Task data
(** * Reference semantics *)

(** The directives of a configuration in the order of reading, with the included
    files in place of the lines that include them. *)
Fixpoint expand_lines (include : bytes → bytes → res (list (list bytes) * bytes)) (stdin : bytes) (lines : list bytes) :
    res (list (list bytes) * bytes) :=
  match lines with
  | [] => Ok ([], stdin)
  | line :: lines' =>
      r ← line_args line;
      '(ds, stdin) ← match include_directive (default [] r) with
                     | Some filename => include stdin filename
                     | None => Ok ([default [] r], stdin)
                     end;
      '(ds', stdin) ← expand_lines include stdin lines';
      Ok (ds ++ ds', stdin)
  end.

Definition expand_with (expand : bytes → bytes → res (list (list bytes) * bytes)) (stdin : bytes)
    (filename options : option bytes) : res (list (list bytes) * bytes) :=
  match config_text stdin filename options with
  | None => Ok ([], stdin)
  | Some (text, stdin) => expand stdin text
  end.

Fixpoint expand (fuel : nat) (stdin text : bytes) : res (list (list bytes) * bytes) :=
  match fuel with
  | O => Fault OutOfFuel
  | S fuel =>
      expand_lines (λ stdin filename, expand_with (expand fuel) stdin (Some filename) None) stdin (config_lines text)
  end.

Definition directives (fuel : nat) : bytes → option bytes → option bytes → res (list (list bytes) * bytes) :=
  expand_with (expand fuel).

(** The files a text includes. *)
Definition line_includes (line : bytes) : list bytes :=
  match line_args line with Ok (Some argv) => option_list (include_directive argv) | _ => [] end.
Definition includes (text : bytes) : list bytes := concat (map line_includes (config_lines text)).

(** * Facts *)

(** The arguments are those of directive [name]. *)
Definition names (name : bytes) (argv : list bytes) : bool :=
  match argv with [n; _] => strcasecmp_eq n name | _ => false end.
Definition sets (name : bytes) (ds : list (list bytes)) : bool := existsb (names name) ds.

Lemma line_args_returns line : ∃ r, line_args line = Ok r.
Proof.
  unfold line_args, sdssplitargs. case_bool_decide; [eauto|].
  set (s := cstr _). destruct (args_loop_ok (length s) s [] ltac:(lia)) as [r ->]. res_step. repeat case_match; eauto.
Qed.

Definition size_ok (n : Z) : Prop := 1 ≤ n ≤ INT_MAX.

Lemma strcasecmp_other a b c :
  map tolower (cstr b) ≠ map tolower (cstr c) → strcasecmp_eq a b = true → strcasecmp_eq a c = false.
Proof. unfold strcasecmp_eq. rewrite bool_decide_eq_true. intros ? ->. by apply bool_decide_eq_false. Qed.

Lemma atoi_size arg d : 1 ≤ d ≤ INT_MAX → (atoi arg <? 0) = false → size_ok (if atoi arg =? 0 then d else atoi arg).
Proof.
  intros Hd Hn. assert (Hr : atoi arg ≤ INT_MAX).
  { unfold atoi. repeat case_match; apply to_int_range. }
  unfold size_ok. destruct (Z.eqb_spec (atoi arg) 0); lia.
Qed.

(** What the accepted directives [ds] do to the three settings. *)
Definition sizes_after (ds : list (list bytes)) (cfg cfg' : config) : Prop :=
  (if sets (lit "rowgroup_size") ds then size_ok (rowgroup_size cfg') else rowgroup_size cfg' = rowgroup_size cfg) ∧
  (if sets (lit "columnvector_size") ds then size_ok (columnvector_size cfg')
   else columnvector_size cfg' = columnvector_size cfg) ∧
  (size_ok (batch_tiering_size cfg) → size_ok (batch_tiering_size cfg')).

Lemma sizes_after_nil cfg : sizes_after [] cfg cfg.
Proof. done. Qed.
Lemma tier_new_group le lf lj n o k q le' :
  tier_inv cfg st tabs le lf lj → queue_elems q (le' ++ [a]) → le' `prefix_of` le →
  tier_inv cfg (with_group st key d n (meta_key t p) o k q) tabs' (le' ++ [a]) lf lj.
Proof.
  intros Ht Hq' [z ->]. destruct Ht. apply Forall_app in ti_evict_loc as [He _].
  apply NoDup_app in ti_evict_nodup as (Hnd & _).
  split; try done; cbn.
  - eapply jobs_frame; [|done]. eapply Forall_impl; [done|]. intros b Hb Hp t0 p0 i ncol g0 Hg0 Hd0.
    assert (Hba : b ≠ a). { destruct Hb as (? & ? & ? & ? & ? & ? & _ & Hd & _). by eapply new_live. }
    apply lookup_insert_Some in Hd0 as [[_ E0]|[Hne Hd0]]; [by destruct Hba|].
    apply Hp; [|done]. by apply group_at_new_old.
  - apply Forall_app. split; [eapply Forall_impl; [done|]; intros b; apply entry_at_new|].
    apply Forall_singleton. exists t, p, (length gs), cols, xs, d. split; [apply group_at_new|].
    rewrite <- new_key, !lookup_insert_eq. done.
  - eapply Forall_impl; [done|]. intros b [Hb|Hb]; [left|right]; by apply entry_at_new.
  - eapply Forall_impl; [done|]. intros b. apply entry_at_new.
  - apply NoDup_app. split_and!; [done| |apply NoDup_singleton].
    intros b Hb ->%list_elem_of_singleton. rewrite Forall_forall in He.
    destruct (He _ Hb) as (? & ? & ? & ? & ? & ? & _ & Hd & _). by apply (new_live _ _ Hd).
  - intros k0 b d0 [[_ E0]|[_ Hk0]]%lookup_insert_Some [[_ E]|[Hne E]]%lookup_insert_Some; [done|done|done|].
    by eapply ti_flush.
Qed.

(** The new entry is queued for eviction. *)
Lemma new_enqueue : ∃ q, enqueue (EvictQueue (st_db st)) (Some a) = Ok (1, q) ∧ queue_bound st q ∧
  ∀ n o k, ∃ le lf lj, tier_inv cfg (with_group st key d n (meta_key t p) o k q) tabs' le lf lj.
Proof.
  destruct (inv_tier _ _ _ Hinv) as (le & lf & lj & Ht).
  destruct (enqueue_bound cfg st tabs (EvictQueue (st_db st)) le a Hinv) as (q & le' & E & Hq & Hpre & Hb);
    [apply (inv_queues _ _ _ Hinv)|by destruct Ht..| |].
  - destruct Ht. eapply Forall_impl; [done|]. intros b. by apply (entry_at_next cfg).
  - exists q. split; [done|]. split; [done|]. intros n o k. exists (le' ++ [a]), lf, lj. by apply (tier_new_group le).
Qed.

Lemma new_group_loc t0 p0 i ncol g0 :
  rg_rep cols (cvsz cfg) xs d → group_at tabs' t0 p0 i ncol g0 →
  group_loc cfg h' dk' (persistent_store (st_db st)) (data_key t0 p0 (Z.of_nat i + 1)) ncol g0.
Proof.
  intros Hrep Hg0. destruct (decide (data_key t0 p0 (Z.of_nat i + 1) = key)) as [E|Hne].
  - rewrite E. unfold group_loc, h', dk'. rewrite lookup_insert_eq. exists LOCATION_REDIS_ONLY, d.
    rewrite lookup_insert_eq. split; [done|]. split; [by left|]. split; [|done].
    assert (Hk0 : wf_tkey t0 p0).
    { apply group_at_insert in Hg0 as [(-> & -> & _)|[_ Hg0]]; [done|]. by eapply group_at_wf. }
    rewrite new_key in E. destruct (group_key_inj _ _ _ _ _ _ Hk0 Hk E) as (-> & -> & ->).
    destruct Hg0 as (T0 & HT0 & Hi & <-), group_at_new as (T1 & HT1 & Hi1 & Hc1).
    rewrite HT0 in HT1. injection HT1 as ->. rewrite Hi in Hi1. injection Hi1 as ->. by rewrite Hc1.
  - eapply group_loc_frame; [by apply lookup_insert_ne| |by apply (inv_groups _ _ _ Hinv), group_at_new_old].
    intros b Hb. unfold h'. rewrite lookup_insert_ne; [done|]. intros <-. by apply (new_live _ _ Hb).
Qed.

Lemma new_group_absent t0 p0 (i : nat) :
  wf_tkey t0 p0 → (∀ T, tabs' !! (t0, p0) = Some T → (length (t_groups T) ≤ i)%nat) →
  dk' !! data_key t0 p0 (Z.of_nat i + 1) = None.
Proof.
  intros Hk0 Hlen. unfold dk', tabs' in *. rewrite lookup_insert_ne.
  - apply (inv_absent _ _ _ Hinv t0 p0 i Hk0). intros T0 HT0.
    destruct (decide ((t0, p0) = (t, p))) as [[= -> ->]|Hne].
    + specialize (Hlen T'). rewrite lookup_insert_eq in Hlen. specialize (Hlen eq_refl).
      cbn in Hlen. rewrite HT0, length_app in Hlen. lia.
    + apply Hlen. by rewrite lookup_insert_ne by congruence.
  - rewrite new_key. intros E. destruct (group_key_inj _ _ _ _ _ _ Hk Hk0 E) as (-> & -> & <-).
    specialize (Hlen T'). rewrite lookup_insert_eq in Hlen. specialize (Hlen eq_refl).
    cbn in Hlen. fold gs in Hlen. rewrite length_app in Hlen. simpl in Hlen. lia.
Qed.

Lemma inv_new_group o n k c :
  Z.pos (st_next st) < MAX_ENTRIES →
  rg_rep cols (cvsz cfg) xs d → wf_table T' → counters o c → table_counters T' c →
  ∃ q, enqueue (EvictQueue (st_db st)) (Some a) = Ok (1, q) ∧
       Inv cfg (with_group st key d n (meta_key t p) o k q) tabs'.
Proof.
  intros Hmax Hrep HT' Ho Hc. destruct new_enqueue as (q & Eq & Hb & Htier).
  exists q. split; [done|]. split.
  - intros t0 p0 T0 [[[= -> ->] <-]|[_ HT0]]%lookup_insert_Some; [done|]. by apply (inv_tables _ _ _ Hinv).
  - apply (inv_meta_update st tabs t p T' o k c Hinv Hk Ho Hc). done.
  - intros t0 p0 i ncol g0 Hg0. by apply new_group_loc.
  - intros t0 p0 i Hk0 Hlen. by apply new_group_absent.
  - exact (inv_expires _ _ _ Hinv).
  - intros k' b. cbn. intros [[<- <-]|[Hne Hkb]]%lookup_insert_Some.
    + rewrite lookup_insert_eq. by eexists.
    + rewrite lookup_insert_ne by (intros E; by apply (new_live _ _ Hkb)). by apply (inv_heap _ _ _ Hinv).
  - intros b. cbn. fold a. destruct (decide (b = a)) as [->|Hne]; [lia|].
    rewrite lookup_insert_ne by done. intros Hh%(inv_next _ _ _ Hinv). subst a. lia.
  - apply Htier.
  - intros t0 p0 T0 HT0. cbn [st_next with_group with_meta with_entry set_queues set_db].
    apply lookup_insert_Some in HT0 as [[_ <-]|[_ HT0]].
    + unfold T', add_group. cbn [t_groups]. fold gs. rewrite length_app. simpl length.
      assert (Z.of_nat (length gs) < Z.pos (st_next st)); [|lia]. subst gs.
      destruct (tabs !! (t, p)) as [T|] eqn:ET; [by apply (inv_count _ _ _ Hinv t p)|simpl; lia].
    + pose proof (inv_count _ _ _ Hinv t0 p0 T0 HT0). lia.
  - cbn. lia.
  - destruct (inv_queues _ _ _ Hinv) as [_ Hf]. unfold queue_bound in *. cbn. split; lia.
Qed.
End new_group.

(** ** The command *)

(** Whole rows of plain values. *)
Definition wf_rows (ncol : nat) (xs : list bytes) : Prop :=
  xs ≠ [] ∧ (length xs mod ncol = 0)%nat ∧ Forall wf_value xs ∧ Forall plain xs ∧
  rowgroup_size cfg + rows_of ncol xs ≤ INT_MAX.

Lemma rows_exact ncol (xs : list bytes) :
  (1 ≤ ncol)%nat → (length xs mod ncol = 0)%nat →
  rows_of ncol xs * Z.of_nat ncol = Z.of_nat (length xs) ∧
  cdiv (Z.of_nat (length xs)) (Z.of_nat ncol) = Ok (rows_of ncol xs).
Proof.
  intros Hn Hm. unfold rows_of. pose proof (Nat.div_mod_eq (length xs) ncol) as E. split; [nia|].
  unfold cdiv. destruct (Z.eqb_spec (Z.of_nat ncol) 0); [lia|].
  by rewrite Z.quot_div_nonneg, Nat2Z.inj_div by lia.
Qed.

Lemma rows_app ncol g xs :
  (1 ≤ ncol)%nat → (length g mod ncol = 0)%nat → (length xs mod ncol = 0)%nat →
  rows_of ncol (g ++ xs) = rows_of ncol g + rows_of ncol xs ∧ (length (g ++ xs) mod ncol = 0)%nat.
Proof.
  intros Hn Hg Hx. apply Nat.Div0.mod_divides in Hg as [a Ea], Hx as [b Eb].
  unfold rows_of. rewrite length_app, Ea, Eb, <- Nat.mul_add_distr_l.
  rewrite !(Nat.mul_comm ncol), !Nat.div_mul, Nat.Div0.mod_mul by lia. split; [lia|done].
Qed.

Lemma wf_group_new ncol xs : (1 ≤ ncol)%nat → wf_rows ncol xs → wf_group ncol xs.
Proof.
  intros Hn (Hne & Hm & Hv & _ & Hb). pose proof Hcfg as (HR & _). split_and!; try done. lia.
Qed.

What to work on
Repeat only the lines running from the line that contains "intros Hn Hg" through the last line above, inclusive.

Response for this exercise
  intros Hn Hg Hx. apply Nat.Div0.mod_divides in Hg as [a Ea], Hx as [b Eb].
  unfold rows_of. rewrite length_app, Ea, Eb, <- Nat.mul_add_distr_l.
  rewrite !(Nat.mul_comm ncol), !Nat.div_mul, Nat.Div0.mod_mul by lia. split; [lia|done].
Qed.

Lemma wf_group_new ncol xs : (1 ≤ ncol)%nat → wf_rows ncol xs → wf_group ncol xs.
Proof.
  intros Hn (Hne & Hm & Hv & _ & Hb). pose proof Hcfg as (HR & _). split_and!; try done. lia.
Qed.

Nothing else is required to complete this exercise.